### Problem to solve
Copy exactly, please, each line of the data below until the line that contains "Inductive agtype_error : Type" has been copied, beginning at the top.

[Opening Data to process section]

(** * agtype: values, text I/O, builders and access operators

    A shallow embedding of [src/backend/utils/adt/agtype.c] and of the parts
    of the value engine it calls.  An encoded container ([agtype]) is
    identified with the value tree it encodes: the byte layout plays no part
    in the properties stated here. *)

From Stdlib Require Import ZArith List String Ascii Bool Lia QArith.
From Stdlib Require Import SpecFloat DecimalString.
Import ListNotations.

Open Scope string_scope.
Open Scope list_scope.
Open Scope Z_scope.

(** ** Machine integers *)

Definition INT64_MIN : Z := - 2 ^ 63.
Definition INT64_MAX : Z := 2 ^ 63 - 1.
Definition UINT32_MAX : Z := 2 ^ 32 - 1.

(** Two's complement wrap-around of a 64-bit signed sum. *)
Definition wrap_int64 (z : Z) : Z := (z + 2 ^ 63) mod 2 ^ 64 - 2 ^ 63.

(** Conversion of an [int64] to a [uint32] parameter. *)
Definition to_uint32 (z : Z) : Z := z mod 2 ^ 32.

Definition in_int64 (z : Z) : Prop := INT64_MIN <= z <= INT64_MAX.

(** ** Errors and outcomes

    [ereport(ERROR, ...)] and [elog(ERROR, ...)] abort the call; every
    constructor stands for one message of the source. *)

Inductive agtype_error : Type :=
| StringTooLong            (* string too long to represent as agtype string *)
| InvalidAnnotation        (* invalid annotation value for scalar *)
| InvalidTokenType         (* invalid agtype token type *)
| InvalidInputSyntax       (* a host input function rejected the token *)
| UnexpectedParent         (* unexpected parent of nested structure *)
| UnknownScalarType        (* unknown agtype scalar type *)
| UnknownIteratorToken     (* unknown agtype iterator token type *)
| KeyMustBeScalar          (* key value must be scalar, not array, ... *)
| CouldNotDetermineType    (* could not determine input data type *)
| StackDepthExceeded       (* check_stack_depth() *)
| GraphidNull              (* graphid cannot be NULL *)
| StartidNull              (* startid cannot be NULL *)
| EndidNull                (* endoid cannot be NULL *)
| LabelNull                (* label cannot be NULL *)
| PropertiesNotObject      (* properties argument must be an object *)
| InvalidKeyInteger        (* AGTV_INTEGER is not a valid key type *)
| InvalidKeyFloat          (* AGTV_FLOAT is not a valid key type *)
| InvalidKeyNumeric        (* AGTV_NUMERIC is not a valid key type *)
| InvalidKeyBool           (* AGTV_BOOL is not a valid key type *)
| ArrayIndexNotInteger     (* array index must resolve to an integer value *)
| KeyNotScalar             (* key must resolve to a scalar value *)
| ContainerNotArrayOrObject (* container must be an array or object *)
| SliceBoundsRequired      (* slice start and/or end is required *)
| SliceNotList             (* slice must access a list *)
| SliceNotInteger          (* array slices must resolve to an integer value *)
| InNotList                (* object of IN must be a list *)
| ContractViolation        (* push_agtype_value called in the wrong frame *)
| NullDereference.         (* a NULL pointer would be dereferenced *)

Inductive outcome (A : Type) : Type :=
| Ok (a : A)
| Error (e : agtype_error).

Arguments Ok {A} a.
Arguments Error {A} e.

Definition bind {A B : Type} (r : outcome A) (k : A -> outcome B) : outcome B :=
  match r with
  | Ok a => k a
  | Error e => Error e
  end.

Notation "x <- r ;; k" := (bind r (fun x => k))
  (at level 61, r at next level, right associativity).
Notation "' p <- r ;; k" := (bind r (fun x => match x with p => k end))
  (at level 61, p pattern, r at next level, right associativity).

Definition is_ok {A : Type} (r : outcome A) : bool :=
  match r with Ok _ => true | Error _ => false end.

(** ** Data model *)

(** The host's arbitrary-precision decimal ([Numeric]): not-a-number, or the
    value [digits / 10 ^ dscale]. *)
Inductive numeric : Type :=
| NumericNaN
| NumericVal (digits : Z) (dscale : nat).

(** A 64-bit float, by its IEEE 754 class, sign, mantissa and exponent. *)
Definition float8 : Type := spec_float.

(** [enum agtype_value_type]: the scalar kinds precede [AGTV_ARRAY]. *)
Inductive agtype_value_type : Type :=
| T_NULL | T_STRING | T_NUMERIC | T_INTEGER | T_FLOAT | T_BOOL
| T_VERTEX | T_EDGE | T_ARRAY | T_OBJECT.

(** [agtype_value].  An object's keys are String scalars, kept here as the
    string itself.  A nested container handed out in packed form
    (AGTV_BINARY) is the sub-tree itself. *)
#[warnings="-register-all"]
Inductive agtype_value : Type :=
| AGTV_NULL
| AGTV_STRING (val : string)
| AGTV_NUMERIC (n : numeric)
| AGTV_INTEGER (int_value : Z)
| AGTV_FLOAT (float_value : float8)
| AGTV_BOOL (boolean : bool)
| AGTV_VERTEX (pairs : list (string * agtype_value))
| AGTV_EDGE (pairs : list (string * agtype_value))
| AGTV_ARRAY (raw_scalar : bool) (elems : list agtype_value)
| AGTV_OBJECT (pairs : list (string * agtype_value)).

Definition type_of (v : agtype_value) : agtype_value_type :=
  match v with
  | AGTV_NULL => T_NULL
  | AGTV_STRING _ => T_STRING
  | AGTV_NUMERIC _ => T_NUMERIC
  | AGTV_INTEGER _ => T_INTEGER
  | AGTV_FLOAT _ => T_FLOAT
  | AGTV_BOOL _ => T_BOOL
  | AGTV_VERTEX _ => T_VERTEX
  | AGTV_EDGE _ => T_EDGE
  | AGTV_ARRAY _ _ => T_ARRAY
  | AGTV_OBJECT _ => T_OBJECT
  end.

Definition agtype_value_type_eqb (a b : agtype_value_type) : bool :=
  match a, b with
  | T_NULL, T_NULL | T_STRING, T_STRING | T_NUMERIC, T_NUMERIC
  | T_INTEGER, T_INTEGER | T_FLOAT, T_FLOAT | T_BOOL, T_BOOL
  | T_VERTEX, T_VERTEX | T_EDGE, T_EDGE | T_ARRAY, T_ARRAY
  | T_OBJECT, T_OBJECT => true
  | _, _ => false
  end.

(** [IS_A_AGTYPE_SCALAR]: type >= AGTV_NULL && type < AGTV_ARRAY. *)
Definition IS_A_AGTYPE_SCALAR (v : agtype_value) : bool :=
  match v with
  | AGTV_ARRAY _ _ | AGTV_OBJECT _ => false
  | _ => true
  end.

(** An encoded value: a root container, Array or Object. *)
Definition agtype : Type := agtype_value.

Definition AGT_ROOT_IS_SCALAR (a : agtype) : bool :=
  match a with AGTV_ARRAY raw _ => raw | _ => false end.

Definition AGT_ROOT_IS_ARRAY (a : agtype) : bool :=
  match a with AGTV_ARRAY _ _ => true | _ => false end.

Definition AGT_ROOT_IS_OBJECT (a : agtype) : bool :=
  match a with AGTV_OBJECT _ => true | _ => false end.

Definition AGT_ROOT_COUNT (a : agtype) : Z :=
  match a with
  | AGTV_ARRAY _ elems => Z.of_nat (List.length elems)
  | AGTV_OBJECT pairs => Z.of_nat (List.length pairs)
  | _ => 0
  end.

(** Modelled from the spec: [agtype_value_to_agtype] (the encoder's entry
    point, agtype_util.c).  "A top-level scalar is always wrapped in a
    length-1 raw-scalar Array first, so every top-level Container is
    uniformly Object or Array"; a container is encoded as it is. *)
Definition agtype_value_to_agtype (val : agtype_value) : agtype :=
  if IS_A_AGTYPE_SCALAR val then AGTV_ARRAY true [val] else val.

(** Modelled from the spec: [get_ith_agtype_value_from_container]
    (agtype_util.c).  Indexed access into an Array container:
    "out-of-range access yields not found"; [i] is a [uint32]. *)
Definition get_ith_agtype_value_from_container (c : agtype) (i : Z)
  : option agtype_value :=
  match c with
  | AGTV_ARRAY _ elems =>
      if i <? Z.of_nat (List.length elems) then nth_error elems (Z.to_nat i)
      else None
  | _ => None
  end.

(** Modelled from the spec: [find_agtype_value_from_container] with
    AGT_FOBJECT (agtype_util.c).  "given an Object Container and a target
    String key, scan entries comparing decoded key bytes ..., returning the
    paired value or not found". *)
Fixpoint find_pair (pairs : list (string * agtype_value)) (key : string)
  : option agtype_value :=
  match pairs with
  | [] => None
  | (k, v) :: rest => if String.eqb k key then Some v else find_pair rest key
  end.

Definition find_agtype_value_from_container (c : agtype) (key : string)
  : option agtype_value :=
  match c with
  | AGTV_OBJECT pairs => find_pair pairs key
  | _ => None
  end.

(** ** Parse state stack *)

(** Tokens of the iterator, also the events of [push_agtype_value]. *)
Inductive agtype_iterator_token : Type :=
| WAGT_DONE
| WAGT_KEY
| WAGT_VALUE
| WAGT_ELEM
| WAGT_BEGIN_ARRAY
| WAGT_END_ARRAY
| WAGT_BEGIN_OBJECT
| WAGT_END_OBJECT.

(** An in-progress frame: its container value so far ([cont_val]) and, in
    an object frame, the key that waits for its value. *)
Inductive parse_frame : Type :=
| ArrayFrame (raw_scalar : bool) (elems : list agtype_value)
| ObjectFrame (pairs : list (string * agtype_value)) (pending : option string).

(** [agtype_parse_state *]: the innermost frame first; NULL is [[]]. *)
Definition agtype_parse_state : Type := list parse_frame.

Definition cont_val (f : parse_frame) : agtype_value :=
  match f with
  | ArrayFrame raw elems => AGTV_ARRAY raw elems
  | ObjectFrame pairs _ => AGTV_OBJECT pairs
  end.

(** Appending a finished value to a frame, "exactly as Elem/Value would". *)
Definition append_element (f : parse_frame) (v : agtype_value)
  : outcome parse_frame :=
  match f with
  | ArrayFrame raw elems => Ok (ArrayFrame raw (elems ++ [v]))
  | ObjectFrame _ _ => Error ContractViolation
  end.

Definition append_value (f : parse_frame) (v : agtype_value)
  : outcome parse_frame :=
  match f with
  | ObjectFrame pairs (Some k) => Ok (ObjectFrame (pairs ++ [(k, v)]) None)
  | _ => Error ContractViolation
  end.

Definition append_key (f : parse_frame) (v : agtype_value)
  : outcome parse_frame :=
  match f, v with
  | ObjectFrame pairs _, AGTV_STRING k => Ok (ObjectFrame pairs (Some k))
  | _, _ => Error ContractViolation
  end.

Definition append_to_parent (f : parse_frame) (v : agtype_value)
  : outcome parse_frame :=
  match f with
  | ArrayFrame _ _ => append_element f v
  | ObjectFrame _ _ => append_value f v
  end.

(** Modelled from the spec: [push_agtype_value] (agtype_util.c), the Parse
    State Stack of section 4.1.  "BeginObject/BeginArray push a fresh frame;
    Key records a pending key; Elem/Value append to the current frame's
    array or to the pending key's slot; End* pops the frame, wraps it as a
    completed Container, and appends it into the parent frame exactly as
    Elem/Value would.  Each call returns the most-recently
    completed/in-progress node."  A Key outside an Object frame or an Elem
    outside an Array frame is a contract violation.  The value handed to
    BeginArray carries the raw-scalar mark of the new array. *)
Definition push_agtype_value (pstate : agtype_parse_state)
  (seq : agtype_iterator_token) (scalar_val : option agtype_value)
  : outcome (agtype_parse_state * agtype_value) :=
  match seq with
  | WAGT_BEGIN_ARRAY =>
      let raw := match scalar_val with
                 | Some (AGTV_ARRAY raw _) => raw
                 | _ => false
                 end in
      Ok (ArrayFrame raw [] :: pstate, AGTV_ARRAY raw [])
  | WAGT_BEGIN_OBJECT =>
      Ok (ObjectFrame [] None :: pstate, AGTV_OBJECT [])
  | WAGT_KEY =>
      match pstate, scalar_val with
      | f :: rest, Some k =>
          f' <- append_key f k ;; Ok (f' :: rest, cont_val f')
      | [], Some _ => Error ContractViolation
      | _, None => Error NullDereference
      end
  | WAGT_VALUE =>
      match pstate, scalar_val with
      | f :: rest, Some v =>
          f' <- append_value f v ;; Ok (f' :: rest, cont_val f')
      | [], Some _ => Error ContractViolation
      | _, None => Error NullDereference
      end
  | WAGT_ELEM =>
      match pstate, scalar_val with
      | f :: rest, Some v =>
          f' <- append_element f v ;; Ok (f' :: rest, cont_val f')
      | [], Some _ => Error ContractViolation
      | _, None => Error NullDereference
      end
  | WAGT_END_ARRAY | WAGT_END_OBJECT =>
      match pstate with
      | [] => Error ContractViolation
      | f :: [] => Ok ([], cont_val f)
      | f :: parent :: rest =>
          parent' <- append_to_parent parent (cont_val f) ;;
          Ok (parent' :: rest, cont_val f)
      end
  | WAGT_DONE => Error ContractViolation
  end.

[Closing Data to process section]

### Reply
(** * agtype: values, text I/O, builders and access operators

    A shallow embedding of [src/backend/utils/adt/agtype.c] and of the parts
    of the value engine it calls.  An encoded container ([agtype]) is
    identified with the value tree it encodes: the byte layout plays no part
    in the properties stated here. *)

From Stdlib Require Import ZArith List String Ascii Bool Lia QArith.
From Stdlib Require Import SpecFloat DecimalString.
Import ListNotations.

Open Scope string_scope.
Open Scope list_scope.
Open Scope Z_scope.

(** ** Machine integers *)

Definition INT64_MIN : Z := - 2 ^ 63.
Definition INT64_MAX : Z := 2 ^ 63 - 1.
Definition UINT32_MAX : Z := 2 ^ 32 - 1.

(** Two's complement wrap-around of a 64-bit signed sum. *)
Definition wrap_int64 (z : Z) : Z := (z + 2 ^ 63) mod 2 ^ 64 - 2 ^ 63.

(** Conversion of an [int64] to a [uint32] parameter. *)
Definition to_uint32 (z : Z) : Z := z mod 2 ^ 32.

Definition in_int64 (z : Z) : Prop := INT64_MIN <= z <= INT64_MAX.

(** ** Errors and outcomes

    [ereport(ERROR, ...)] and [elog(ERROR, ...)] abort the call; every
    constructor stands for one message of the source. *)

Inductive agtype_error : Type :=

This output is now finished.